(** Without an inclusion set, only the range part of the callback runs. *)
Lemma matchesFilter_noValues row f :
  SpecWords.noValues f ->
  matchesFilter D row f =
  if negb (isUndefined (Filter.min f)) && negb (isUndefined (Filter.max f))
  then
    let num := Js.parseFloat (Js.get row (Filter.column f)) in
    let minNum := boundNumber (Filter.min f) in
    let maxNum := boundNumber (Filter.max f) in
    if negb (Num.isNaN num) && negb (Num.isNaN minNum) && negb (Num.isNaN maxNum)
    then (minNum <=? num)%float && (num <=? maxNum)%float
    else
      let valTime := JsDate.parseVal D (Js.get row (Filter.column f)) in
      let minTime := boundTime D (Filter.min f) in
      let maxTime := boundTime D (Filter.max f) in
      if negb (Num.isNaN valTime) && negb (Num.isNaN minTime)
         && negb (Num.isNaN maxTime)
      then (minTime <=? valTime)%float && (valTime <=? maxTime)%float
      else true
  else true.
Proof.
  intros [H | H]; unfold matchesFilter; rewrite H; reflexivity.
Qed.

Lemma matchesFilter_missing_bound row f :
  SpecWords.noValues f ->
  Filter.min f = VUndefined \/ Filter.max f = VUndefined ->
  matchesFilter D row f = true.
Proof.
  intros Hv Hb. rewrite (matchesFilter_noValues row f Hv).
  destruct Hb as [Hb | Hb]; rewrite Hb; simpl.
  - reflexivity.
  - rewrite andb_false_r. reflexivity.
Qed.

Lemma applyFilters_all_match data filters :
  (forall row f, In row data -> In f filters -> matchesFilter D row f = true) ->
  applyFilters D data filters = data.
Proof.
  intros H. unfold applyFilters.
  induction data as [| row data IH]; simpl; [reflexivity |].
  assert (Hrow : forallb (matchesFilter D row) filters = true).
  { apply forallb_forall. intros f Hf. apply H; [left; reflexivity | exact Hf]. }
  rewrite Hrow. f_equal. apply IH. intros r f Hr Hf. apply H; [right |]; assumption.
Qed.

Lemma includes_spec vs v :
  Js.includes vs v = true <-> exists x, In x vs /\ Js.sameValueZero x v = true.
Proof. unfold Js.includes. apply existsb_exists. Qed.

Lemma matchesFilter_discrete row f vs :
  Filter.values f = Some vs -> vs <> [] ->
  matchesFilter D row f = Js.includes vs (Js.get row (Filter.column f)).
Proof.
  intros Hv Hne. unfold matchesFilter. rewrite Hv.
  destruct vs; [contradiction | reflexivity].
Qed.

End FilterFacts.

(** C7: without an inclusion set, a filter with both bounds undefined
    matches every row; with both bounds defined the numeric comparison is
    tried first (kept iff [minNum <= num <= maxNum]), then the comparison of
    time values, and a row for which neither is viable passes. *)
Theorem range_filter_is_permissive :
  forall (D : DateImpl) (row : Row) (f : Filter.Spec),
    SpecWords.noValues f ->
    let rawValue := Js.get row (Filter.column f) in
    let num := Js.parseFloat rawValue in
    let minNum := boundNumber (Filter.min f) in
    let maxNum := boundNumber (Filter.max f) in
    let numeric := negb (Num.isNaN num) && negb (Num.isNaN minNum)
                   && negb (Num.isNaN maxNum) in
    let valTime := JsDate.parseVal D rawValue in
    let minTime := boundTime D (Filter.min f) in
    let maxTime := boundTime D (Filter.max f) in
    let dated := negb (Num.isNaN valTime) && negb (Num.isNaN minTime)
                 && negb (Num.isNaN maxTime) in
    (Filter.min f = VUndefined -> Filter.max f = VUndefined ->
     matchesFilter D row f = true)
    /\ (Filter.min f <> VUndefined -> Filter.max f <> VUndefined ->
        (numeric = true ->
         matchesFilter D row f = (minNum <=? num)%float && (num <=? maxNum)%float)
        /\ (numeric = false -> dated = true ->
            matchesFilter D row f
            = (minTime <=? valTime)%float && (valTime <=? maxTime)%float)
        /\ (numeric = false -> dated = false -> matchesFilter D row f = true)).
Proof.
  intros D row f Hv. cbv zeta. split.
  - intros Hmin _. apply matchesFilter_missing_bound; [exact Hv | left; exact Hmin].
  - intros Hmin Hmax. rewrite (matchesFilter_noValues D row f Hv).
    apply isUndefined_false in Hmin, Hmax. rewrite Hmin, Hmax. cbv zeta. simpl negb at 1 2.
    simpl andb at 1.
    split; [| split].
    + intros Hn. rewrite Hn. reflexivity.
    + intros Hn Hd. rewrite Hn, Hd. reflexivity.
    + intros Hn Hd. rewrite Hn, Hd. reflexivity.
Qed.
# # # # #
* _WORK ORDER_
Retype exactly the line with "dated = true ->" and each line after it until the records end, and include no other line.

* _SOLUTION TO THIS EXERCISE_
        /\ (numeric = false -> dated = true ->
            matchesFilter D row f
            = (minTime <=? valTime)%float && (valTime <=? maxTime)%float)
        /\ (numeric = false -> dated = false -> matchesFilter D row f = true)).
Proof.
  intros D row f Hv. cbv zeta. split.
  - intros Hmin _. apply matchesFilter_missing_bound; [exact Hv | left; exact Hmin].
  - intros Hmin Hmax. rewrite (matchesFilter_noValues D row f Hv).
    apply isUndefined_false in Hmin, Hmax. rewrite Hmin, Hmax. cbv zeta. simpl negb at 1 2.
    simpl andb at 1.
    split; [| split].
    + intros Hn. rewrite Hn. reflexivity.
    + intros Hn Hd. rewrite Hn, Hd. reflexivity.
    + intros Hn Hd. rewrite Hn, Hd. reflexivity.
Qed.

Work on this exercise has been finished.